マンガにも描いたように、飲食店の客足に影響が出始めたのは、立地によっては2月から。でも、持続化給付金の申請開始は5月からです。

家賃補助支援も現在計画されているそうですが、申請開始は6月末の予定。申請後もすぐに補助金が支給されるわけではありません(ちなみに、マンガに描いた金額はこのお店の場合で、自治体や店の規模などによってかなり変わります)。

今回取材して、飲食店を対象としたいろんな補助があることはわかりましたが、同時にそれだけでは到底、店は維持できない、ということもわかってきました。蓄えが潤沢な飲食店はそんなに多くはありません。

また、このお店はもともと経理を税理士さんに任せていたため、補償の申請の作業はだいぶ楽になったそうですが、小さな個人店では、店主自ら経理のすべてを担っている店も少なくありません。

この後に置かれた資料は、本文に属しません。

(* ===== verification/ServersRepository.v ===== *)
(** * ServersRepository: the list of servers

    Models [client/core/repositories/secureServersRepository.cpp] and the
    operations of [client/core/controllers/serversController.cpp] on it.  The
    store is any that keeps its promise ([Settings.StoreLaws]); a new UUID is
    the next of a sequence given to the repository. *)
From stdpp Require Import pretty.
From S2P Require Import Prelude Text Json Wire Containers ServerConfig Settings.

(** [QJsonDocument(array).toJson()] *)
Class ArrayPrinter := { toJson_array : list json → string }.

Inductive signal :=
  | serverAdded (serverId : string)
  | serverEdited (serverId : string)
  | serverRemoved (serverId : string) (removedIndex : Z)
  | defaultServerChanged (serverId : string).

Record repository (T : Type) := mkRepository {
  m_settings : T;
  m_serverJsonById : gmap string (gmap string json);
  m_orderedServerIds : list string;
  m_defaultServerId : string;
  signals : list signal;
  created : nat;  (** UUIDs created so far *)
}.
Arguments mkRepository {T}.
Arguments m_settings {T}.
Arguments m_serverJsonById {T}.
Arguments m_orderedServerIds {T}.
Arguments m_defaultServerId {T}.
Arguments signals {T}.
Arguments created {T}.

Definition readStorageServerId (obj : gmap string json) : string := trimmed (text obj "storageServerId").
Definition withoutStorageServerId (obj : gmap string json) : gmap string json := delete "storageServerId" obj.
Definition embedStorageServerId (serverId : string) (payloadSansId : gmap string json) : gmap string json :=
  <["storageServerId" := JString serverId]> payloadSansId.

(** [QVector::indexOf] *)
Fixpoint index_from (i : Z) (x : string) (l : list string) : Z :=
  match l with
  | [] => -1
  | y :: l' => if String.eqb x y then i else index_from (i + 1) x l'
  end.

Section repository.
Context {T : Type} {A : Store T} {J : JsonCodec} {P : ArrayPrinter} (uuid : nat → string).

Abbreviation R := (repository T).

Definition with_ids (byId : gmap string (gmap string json)) (ids : list string) (def : string) (r : R) : R :=
  mkRepository (m_settings r) byId ids def (signals r) (created r).
Definition with_default (def : string) (r : R) : R :=
  with_ids (m_serverJsonById r) (m_orderedServerIds r) def r.
Definition emit (g : signal) (r : R) : R :=
  mkRepository (m_settings r) (m_serverJsonById r) (m_orderedServerIds r) (m_defaultServerId r) (signals r ++ [g]) (created r).

Definition value (key : string) (defaultValue : variant) (r : R) : variant * R :=
  let '(v, s) := st_value key defaultValue (m_settings r) in
  (v, mkRepository s (m_serverJsonById r) (m_orderedServerIds r) (m_defaultServerId r) (signals r) (created r)).
Definition setValue (key : string) (v : variant) (r : R) : R :=
  mkRepository (st_setValue key v (m_settings r)) (m_serverJsonById r) (m_orderedServerIds r) (m_defaultServerId r)
    (signals r) (created r).

Definition known (id : string) (r : R) : bool := bool_decide (is_Some (m_serverJsonById r !! id)).

Definition normalizedOrGeneratedServerId (candidateId : string) (r : R) : string * R :=
  let trimmed := trimmed candidateId in
  if negb (String.eqb trimmed "") && negb (known trimmed r) then (trimmed, r)
  else (uuid (created r),
        mkRepository (m_settings r) (m_serverJsonById r) (m_orderedServerIds r) (m_defaultServerId r) (signals r)
          (Datatypes.S (created r))).

Definition updateDefaultServerFromStorage (r : R) : R :=
  let '(v, r) := value "Servers/defaultServerId" (VString "") r in
  let storedDefaultId := vString v in
  if negb (String.eqb storedDefaultId "") && known storedDefaultId r then with_default storedDefaultId r else
  let '(v, r) := value "Servers/defaultServerIndex" (VInt 0) r in
  let storedDefaultIndex := vInt v in
  if (0 <=? storedDefaultIndex) && (storedDefaultIndex <? Z.of_nat (length (m_orderedServerIds r)))
  then with_default (default "" (m_orderedServerIds r !! Z.to_nat storedDefaultIndex)) r else
  match m_orderedServerIds r with
  | first :: _ => with_default first r
  | [] => with_default "" r
  end.

Definition persistDefaultServerFields (r : R) : R :=
  let r := match m_orderedServerIds r with
           | [] => with_default "" r
           | first :: _ => if bool_decide (m_defaultServerId r ∈ m_orderedServerIds r) then r else with_default first r
           end in
  setValue "Servers/defaultServerId" (VString (m_defaultServerId r)) r.

Definition clearServerStateMaps (r : R) : R := with_ids ∅ [] (m_defaultServerId r) r.

(** One server of the stored list. *)
Definition load_server (r : R) (stored : json) : R :=
  let json := toObject (Some stored) in
  let candidateId := readStorageServerId json in
  let '(serverId, r) := normalizedOrGeneratedServerId candidateId r in
  let strippedJson := withoutStorageServerId json in
  let kind := configTypeFromJson strippedJson in
  if known serverId r || bool_decide (kind = Invalid) then r
  else with_ids (<[serverId := embedStorageServerId serverId strippedJson]> (m_serverJsonById r))
         (m_orderedServerIds r ++ [serverId]) (m_defaultServerId r) r.

Definition loadFromStorage (r : R) : R :=
  let r := clearServerStateMaps r in
  let '(v, r) := value "Servers/serversList" (VBytes "") r in
  let serversArray := toArray (Wire.fromJson (vBytes v)) in
  updateDefaultServerFromStorage (foldl load_server r serversArray).

Definition invalidateCache : R → R := loadFromStorage.

(** The constructor, over the store. *)
Definition SecureServersRepository (s : T) (created : nat) : R :=
  persistDefaultServerFields (loadFromStorage (mkRepository s ∅ [] "" [] created)).

Definition servers_array (r : R) : list json :=
  omap (λ id, JObject <$> m_serverJsonById r !! id) (m_orderedServerIds r).
Definition syncToStorage (r : R) : R :=
  persistDefaultServerFields (setValue "Servers/serversList" (VBytes (toJson_array (servers_array r))) r).

Definition clearServers (r : R) : R := syncToStorage (with_default "" (clearServerStateMaps r)).

Definition indexOfServerId (serverId : string) (r : R) : Z := index_from 0 serverId (m_orderedServerIds r).
Definition serversCount (r : R) : Z := Z.of_nat (length (m_orderedServerIds r)).
Definition serverIdAt (index : Z) (r : R) : string :=
  if (index <? 0) || (serversCount r <=? index) then "" else default "" (m_orderedServerIds r !! Z.to_nat index).
Definition defaultServerIndex (r : R) : Z :=
  match m_orderedServerIds r with
  | [] => 0
  | _ => let idx := indexOfServerId (m_defaultServerId r) r in if 0 <=? idx then idx else 0
  end.

Definition addServer (serverId : string) (serverJson : gmap string json) (kind : ConfigType) (r : R) : string * R :=
  let '(id, r) := normalizedOrGeneratedServerId serverId r in
  if known id r || bool_decide (kind = Invalid) then (id, r) else
  let strippedJson := withoutStorageServerId serverJson in
  if bool_decide (configTypeFromJson strippedJson ≠ kind) then (id, r) else
  let r := with_ids (<[id := embedStorageServerId id strippedJson]> (m_serverJsonById r))
             (m_orderedServerIds r ++ [id])
             (if String.eqb (m_defaultServerId r) "" then id else m_defaultServerId r) r in
  (id, emit (serverAdded id) (syncToStorage r)).

Definition editServer (serverId : string) (serverJson : gmap string json) (kind : ConfigType) (r : R) : R :=
  if (indexOfServerId serverId r <? 0) || bool_decide (kind = Invalid) then r else
  match m_serverJsonById r !! serverId with
  | None => r
  | Some oldJson =>
      let oldKind := configTypeFromJson (withoutStorageServerId oldJson) in
      let removed := delete serverId (m_serverJsonById r) in
      let strippedNew := withoutStorageServerId serverJson in
      if bool_decide (configTypeFromJson strippedNew ≠ kind) then
        let strippedOld := withoutStorageServerId oldJson in
        if bool_decide (oldKind ≠ Invalid) && bool_decide (configTypeFromJson strippedOld = oldKind)
        then with_ids (<[serverId := embedStorageServerId serverId strippedOld]> removed) (m_orderedServerIds r)
               (m_defaultServerId r) r
        else with_ids removed (m_orderedServerIds r) (m_defaultServerId r) r
      else
        let r := with_ids (<[serverId := embedStorageServerId serverId strippedNew]> removed) (m_orderedServerIds r)
                   (m_defaultServerId r) r in
        emit (serverEdited serverId) (syncToStorage r)
  end.

(** [removeAt] *)
Definition remove_at (i : Z) (l : list string) : list string :=
  take (Z.to_nat i) l ++ drop (Datatypes.S (Z.to_nat i)) l.

Definition removeServer (serverId : string) (r : R) : R :=
  let removedIndex := indexOfServerId serverId r in
  if removedIndex <? 0 then r else
  if negb (known serverId r) then r else
  let previousDefaultId := m_defaultServerId r in
  let previousDefaultIndex := defaultServerIndex r in
  let ids := remove_at removedIndex (m_orderedServerIds r) in
  let def := match ids with
             | [] => ""
             | first :: _ =>
                 if String.eqb previousDefaultId serverId then
                   default "" (ids !! Z.to_nat (Z.min removedIndex (Z.of_nat (length ids) - 1)))
                 else if bool_decide (previousDefaultId ∈ ids) then previousDefaultId else first
             end in
  let r := with_ids (delete serverId (m_serverJsonById r)) ids def r in
  let newDefaultIndex := defaultServerIndex r in
  let r := if negb (String.eqb previousDefaultId def) || negb (previousDefaultIndex =? newDefaultIndex)
           then emit (defaultServerChanged def) r else r in
  emit (serverRemoved serverId removedIndex) (syncToStorage r).

Definition setDefaultServer (serverId : string) (r : R) : R :=
  match m_orderedServerIds r with
  | [] => r
  | _ =>
      if negb (known serverId r) then r
      else if indexOfServerId serverId r <? 0 then r
      else if String.eqb (m_defaultServerId r) serverId then r
      else emit (defaultServerChanged serverId) (persistDefaultServerFields (with_default serverId r))
  end.

(** *** Reading a server *)
Definition rawServerJson (serverId : string) (r : R) : gmap string json :=
  match m_serverJsonById r !! serverId with Some json => withoutStorageServerId json | None => ∅ end.
Definition serverKind (serverId : string) (r : R) : ConfigType :=
  match m_serverJsonById r !! serverId with
  | Some json => configTypeFromJson (withoutStorageServerId json)
  | None => Invalid
  end.

(** The stored server when it is of the kind. *)
Definition config_of {C} (kind : ConfigType) (read : gmap string json → C) (serverId : string) (r : R) : option C :=
  json ← m_serverJsonById r !! serverId;
  let strippedJson := withoutStorageServerId json in
  if bool_decide (configTypeFromJson strippedJson ≠ kind) then None else Some (read strippedJson).
Definition selfHostedAdminConfig : string → R → option SelfHostedAdminServerConfig :=
  config_of SelfHostedAdmin SelfHostedAdminServerConfig.fromJson.
Definition selfHostedUserConfig : string → R → option SelfHostedUserServerConfig :=
  config_of SelfHostedUser SelfHostedUserServerConfig.fromJson.
Definition nativeConfig : string → R → option NativeServerConfig := config_of Native NativeServerConfig.fromJson.

Definition storedServerDisplayName (serverId : string) (r : R) : string :=
  match serverKind serverId r with
  | SelfHostedAdmin =>
      from_option (λ c, displayName (SelfHostedAdminServerConfig.common c)) "" (selfHostedAdminConfig serverId r)
  | SelfHostedUser =>
      from_option (λ c, displayName (SelfHostedUserServerConfig.common c)) "" (selfHostedUserConfig serverId r)
  | Native => from_option (λ c, displayName (NativeServerConfig.common c)) "" (nativeConfig serverId r)
  | UnsupportedSubscription =>
      let stored := rawServerJson serverId r in
      let displayName := text stored "displayName" in
      if String.eqb displayName "" then text stored "description" else displayName
  | Invalid => ""
  end.
Definition removeSite (hostname : string) (c : C) : bool * C :=
  match find_site hostname (m_sites c) with
  | Some _ => (true, set_repo (removeVpnSite (m_currentRouteMode c) hostname (repo c)) (set_sites (remove_site hostname (m_sites c)) c))
  | None => (false, c)
  end.

Definition removeSites (c : C) : C := set_repo (removeAllVpnSites (m_currentRouteMode c) (repo c)) (set_sites [] c).

Definition setRouteMode (mode : Z) (c : C) : C :=
  let c := fillSites (mkSites (repo c) mode (m_sites c) (lookups c)) in
  set_repo (AppSettings.setRouteMode mode (repo c)) c.

Definition toggleSplitTunneling (enabled : bool) (c : C) : C := set_repo (setSitesSplitTunnelingEnabled enabled (repo c)) c.

Definition processSiteAfterResolve (hostname : string) (ips : list string) (c : C) : C :=
  let c := set_sites (update_site hostname (λ old, (merge_ips old ips false).1) (m_sites c)) c in
  set_repo (addVpnSite (m_currentRouteMode c) hostname ips (repo c)).2 c.

(** The answer to a lookup: the IPv4 addresses of a name. *)
Definition onHostResolved (hostname : string) (allIpv4 : list string) (c : C) : C :=
  let allIpv4 := removeDuplicates allIpv4 in
  match allIpv4 with
  | [] => c
  | _ => processSiteAfterResolve hostname allIpv4 c
  end.

(** One entry of an imported list, when it is valid; [None] as in [addSite]. *)
Definition import_entry (sites : option (gmap string (list string))) (j : json) : option (gmap string (list string)) :=
  sites ← sites;
  let o := toObject (Some j) in
  let ips := strings_of (value o "ips") in
  let singleIp := text o "ip" in
  let ips := removeDuplicates (nonempty (ips ++ (if String.eqb singleIp "" then [] else [singleIp]))) in
  normalizedHostname ← normalizeHostname (text o "hostname");
  Some (if validateHostname normalizedHostname then <[normalizedHostname := ips]> sites else sites).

そうした店では、申請にもかなり手間どっているのだとか。特に、社員の従業員がいる店の申請はより複雑で、大変になるそうです。申請にまつわるあれこれで、心を折られているお店も多いのではないでしょうか。

大変だけど、営業を維持できている

ところで、実はこの店がオープンしたのは2019年の3月。つまりオープンして1年ちょっとしか経ってない新しいお店なのです。それなのに、産休をとり、短縮営業もしつつ、このコロナ禍の中でも店を維持できている。これはすごいことだとも思うのです。ちなみに数カ月前から、飲食店では珍しい週休2日の営業です。

次回は、そんな営業体系でもコロナ禍を乗り越えつつある、この店がやったコロナ対策のいろいろを紹介します。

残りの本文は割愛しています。